The Labor Department will publish the January jobs report at 8:30 a.m. ET. Here are five things to know before it comes out.
1. Economists expect another healthy month: They predict the United States gained 175,000 jobs in January, which would be more than the 148,000 jobs added in December. Unemployment is expected to stay at 4.1%, the lowest level since December 2000. And wage growth could tick up to 2.6% from 2.5%, economists forecast.

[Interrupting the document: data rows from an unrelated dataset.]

(** The info of a spec that was already published is published again only
    when it has changed and the last refresh is at least 30 s old. *)
Theorem service_info_refresh_throttled `{HashOrder} (b : build) (now : Z)
    (last s s' : NodeScheduler) (acts : list SchedulerAction) (id : string)
    (old info : ServiceInfo) (t : Z) :
  calc_service_infos b now (Some last) s = (s', Ok acts) ->
  instances_keyed s -> instance_times_ok now s ->
  ns_service_infos last !! id = Some old ->
  ns_service_info_refresh_times last !! id = Some t ->
  UpdateServiceInfo id info ∈ acts ->
  peq old info = false /\ SERVICE_INFO_REFRESH_INTERVAL <= now - t.
Proof.
  intros Hc Hk Ht Hold Hrefresh Hact.
  destruct (calc_service_infos_spec b now (Some last) s s' acts Hc Hk Ht)
    as (infos & times & -> & Hin & Horig).
  destruct (Horig _ Hact) as (id' & i & Hid & [= <- <-]).
  destruct (Hin id Hid) as (info' & _ & _ & _ & _ & H5).
  apply H5 in Hact as [Hp ->]. revert Hp. unfold publish, old_info, old_refresh. simpl.
  rewrite Hold, Hrefresh. destruct (peq old info'); [done|].
  destruct (_ <? _) eqn:E; [done|]. intros _. split; [done|].
  unfold sat_sub, SERVICE_INFO_REFRESH_INTERVAL in *. lia.
Qed.

Definition demo_last : NodeScheduler :=
  set_infos {["old" := RandomCluster ∅]} {["old" := 960]} demo_gone.

Lemma service_info_refresh_throttled_witness :
  exists s' acts, calc_service_infos (H := canonical_order) Release 1000 (Some demo_last) demo_gone
    = (s', Ok acts) /\
  exists info, UpdateServiceInfo "old" info ∈ acts /\
    peq (RandomCluster ∅) info = false /\ 30 <= 1000 - 960.
Proof.
  destruct (calc_service_infos (H := canonical_order) Release 1000 (Some demo_last) demo_gone)
    as [s' [acts| |]] eqn:E; [|vm_compute in E; discriminate..].
  exists s', acts. split; [reflexivity|].
  exists (SingleInstance (demo_instance "old" "ood1" InstRunning 990)).
  assert (Ha : UpdateServiceInfo "old" (SingleInstance (demo_instance "old" "ood1" InstRunning 990))
               ∈ acts) by (vm_compute in E; injection E as _ <-; left).
  split; [exact Ha|].
  apply (service_info_refresh_throttled (H := canonical_order) Release 1000 demo_last demo_gone
    s' acts "old" (RandomCluster ∅) _ 960); [exact E|by_compute|
    apply demo_times; vm_compute; reflexivity|reflexivity|reflexivity|exact Ha].
Defined.

(** A small system (at most 7 nodes) with a node to initialise or remove
    gets a round of node actions only: the nodes are reviewed, and specs,
    instances and service infos stay as they were. *)
Theorem schedule_small_system `{HashOrder} (b : build) (clock_at : string -> Z) (now : Z)
    (last : option NodeScheduler) (s : NodeScheduler) (k : string) (n : NodeItem) :
  (size (ns_nodes s) <= SMALL_SYSTEM_NODE_COUNT)%nat ->
  ns_nodes s !! k = Some n -> (nd_state n = NodeNew \/ nd_state n = NodeRemoving) ->
  exists acts,
    schedule b clock_at now last s = (set_nodes (review_node <$> ns_nodes s) s, Ok acts) /\
    acts <> [] /\ forall a, a ∈ acts -> exists id st, a = ChangeNodeStatus id st.
Proof.
  intros Hsize Hn Hst. unfold schedule. rewrite bool_decide_eq_false_2.
  2: { intros E%map_size_empty_inv. by rewrite E in Hn. }
  rewrite resort_nodes_eq. set (acts := concat _).
  assert (Ha : exists a, a ∈ acts).
  { destruct Hst as [Hst|Hst]; eexists; apply elem_of_review_actions; exists k, n;
      (split; [done|]); unfold review_action; by rewrite Hst. }
  assert (Hne : acts <> []) by (destruct Ha as [a Ha]; intros E; rewrite E in Ha; set_solver).
  exists acts. rewrite bool_decide_eq_false_2 by done.
  rewrite (proj2 (Nat.leb_le _ _) Hsize). simpl. split; [done|]. split; [done|].
  intros a (k' & n' & _ & Hr)%elem_of_review_actions. revert Hr. unfold review_action.
  destruct (nd_state n'); try done; intros [= <-]; eauto.
Qed.

Definition demo_fresh : NodeScheduler :=
  add_node (demo_node "ood3" NodeNew 2000) demo_sched.

Lemma schedule_small_system_witness :
  exists acts,
    schedule (H := canonical_order) Release (fun _ => 0) 1000 None demo_fresh
      = (set_nodes (review_node <$> ns_nodes demo_fresh) demo_fresh, Ok acts) /\ acts <> [].
Proof.
  destruct (schedule_small_system (H := canonical_order) Release (fun _ => 0) 1000 None demo_fresh
    "ood3" (demo_node "ood3" NodeNew 2000)) as (acts & H1 & H2 & _).
  - apply Nat.leb_le. vm_compute. reflexivity.
  - reflexivity.
  - left. reflexivity.
  - exists acts. split; [exact H1|exact H2].
Defined.

(** When no spec has changed since the last snapshot, a round leaves the
    specs and the instances alone and emits only node and service-info
    actions; with no node at all it fails and changes nothing. *)
Theorem schedule_unchanged_specs `{HashOrder} (b : build) (clock_at : string -> Z) (now : Z)
    (last : option NodeScheduler) (s s' : NodeScheduler) (acts : list SchedulerAction) :
  is_spec_changed s last = false ->
  schedule b clock_at now last s = (s', Ok acts) ->
  ns_nodes s <> ∅ /\
  ns_replica_instances s' = ns_replica_instances s /\ ns_specs s' = ns_specs s /\
  forall a, a ∈ acts -> (exists id st, a = ChangeNodeStatus id st)
                        \/ (exists id i, a = UpdateServiceInfo id i).
Proof.
  intros Hch. unfold schedule. case_bool_decide as Hsz; [done|]. rewrite resort_nodes_eq.
  set (node_acts := concat _).
  assert (Hnode : forall a, a ∈ node_acts -> exists id st, a = ChangeNodeStatus id st).
  { intros a (k' & n' & _ & Hr)%elem_of_review_actions. revert Hr. unfold review_action.
    destruct (nd_state n'); try done; intros [= <-]; eauto. }
  intros Hs. split. { intros E. rewrite E, map_size_empty in Hsz. done. }
  destruct (negb _ && _); [injection Hs as <- <-; naive_solver|].
  set (s1 := set_nodes _ s) in *.
  replace (is_spec_changed s1 last) with (is_spec_changed s last) in Hs by done.
  rewrite Hch in Hs. unfold calc_service_infos in Hs.
  destruct (fold_result _ _ _) as [[s2 acts2] [[]| |]] eqn:Hf; try done.
  injection Hs as <- <-.
  apply calc_loop in Hf as (infos & times & -> & _ & _ & _ & Horig); [|apply NoDup_keys].
  split; [done|]. split; [done|].
  intros a [Ha|Ha]%elem_of_app; [auto|].
  apply Horig in Ha as [|(id & i & _ & ->)]; [set_solver|eauto].
Qed.

Lemma schedule_unchanged_specs_witness :
  exists s' acts,
    schedule (H := canonical_order) Release (fun _ => 0) 1000 (Some demo_gone) demo_gone
      = (s', Ok acts) /\ ns_replica_instances s' = ns_replica_instances demo_gone.
Proof.
  destruct (schedule (H := canonical_order) Release (fun _ => 0) 1000 (Some demo_gone) demo_gone)
    as [s' [acts| |]] eqn:E; [|vm_compute in E; discriminate..].
  exists s', acts. split; [reflexivity|].
  eapply (schedule_unchanged_specs (H := canonical_order) Release (fun _ => 0) 1000 (Some demo_gone));
    [vm_compute; reflexivity|exact E].
Defined.

(** The id given to an instance parses back to its app, owner and node, for
    both spec id formats ([app@owner] and a bare service name, owned by
    [root]), as long as the parts hold no ['@']. *)
Theorem instance_id_roundtrip (sp : ServiceSpec) (app owner node : string) :
  contains_char "@" app = false -> contains_char "@" owner = false ->
  contains_char "@" node = false ->
  (sp_id sp = app +:+ "@" +:+ owner ->
   parse_instance_id (create_replica_instance_id sp node) = Ok (app, owner, node) /\
   parse_spec_id (sp_id sp) = Ok (app, owner)) /\
  (sp_id sp = app ->
   parse_instance_id (create_replica_instance_id sp node) = Ok (app, "root", node) /\
   parse_spec_id (sp_id sp) = Ok (app, "root")).
Proof.
  intros Ha Ho Hn. unfold parse_instance_id, parse_spec_id, create_replica_instance_id.
  split; intros ->.
  - change ("@" +:+ node) with (String "@" node). change ("@" +:+ owner) with (String "@" owner).
    rewrite string_app_assoc, append_cons.
    by rewrite !split_on_app, !split_on_no_sep by done.
  - change ("@" +:+ node) with (String "@" node).
    by rewrite split_on_app, !split_on_no_sep by done.
Qed.

Lemma instance_id_roundtrip_witness :
  parse_instance_id (create_replica_instance_id (demo_spec "files@alice" SpecNew 1 1) "ood1")
    = Ok ("files", "alice", "ood1").
Proof.
  apply (instance_id_roundtrip (demo_spec "files@alice" SpecNew 1 1) "files" "alice" "ood1");
    reflexivity.
Defined.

2. The real first year of job gains in the Trump era: The economy added 2 million jobs in 2017, but President Barack Obama was still in office in January. So Friday’s report will cover Trump’s first 12 full months — February 2017 through January 2018. So far, the economy has added 1.8 million jobs during his tenure.
3. Wage growth is poised to pick up: Several states raised their minimum wage at the beginning of the year, and several large corporations have given raises or bonuses to their employees as a result of the Republican tax law. Those factors, in addition to an already strong job market that has employers scrambling to retain workers, could mean wage growth got an extra boost to start the year.
4. Manufacturing jobs helped by a weak U.S. dollar: The United States gained nearly 200,000 manufacturing jobs in 2017 as the U.S. dollar lost about 10% of its value compared withthe world’s most prominent currencies. Manufacturing should continue to gain jobs as the global economy growsand the dollar weakens further. A weak dollar means U.S. exports, such as Ford( cars or )Boeing( planes, are more affordable, and attractive, to buyers abroad. American manufacturers depend heavily on exporting their products around the world. )
5. How low can unemployment go? Its swift decline over the years has surprised economists, central bankers and politicians. Goldman Sachs predicts that unemployment will drop to 3.7% by the end of 2018. That would be the lowest since 1969. The Federal Reserve in December forecast that it would drop to 3.9% this year.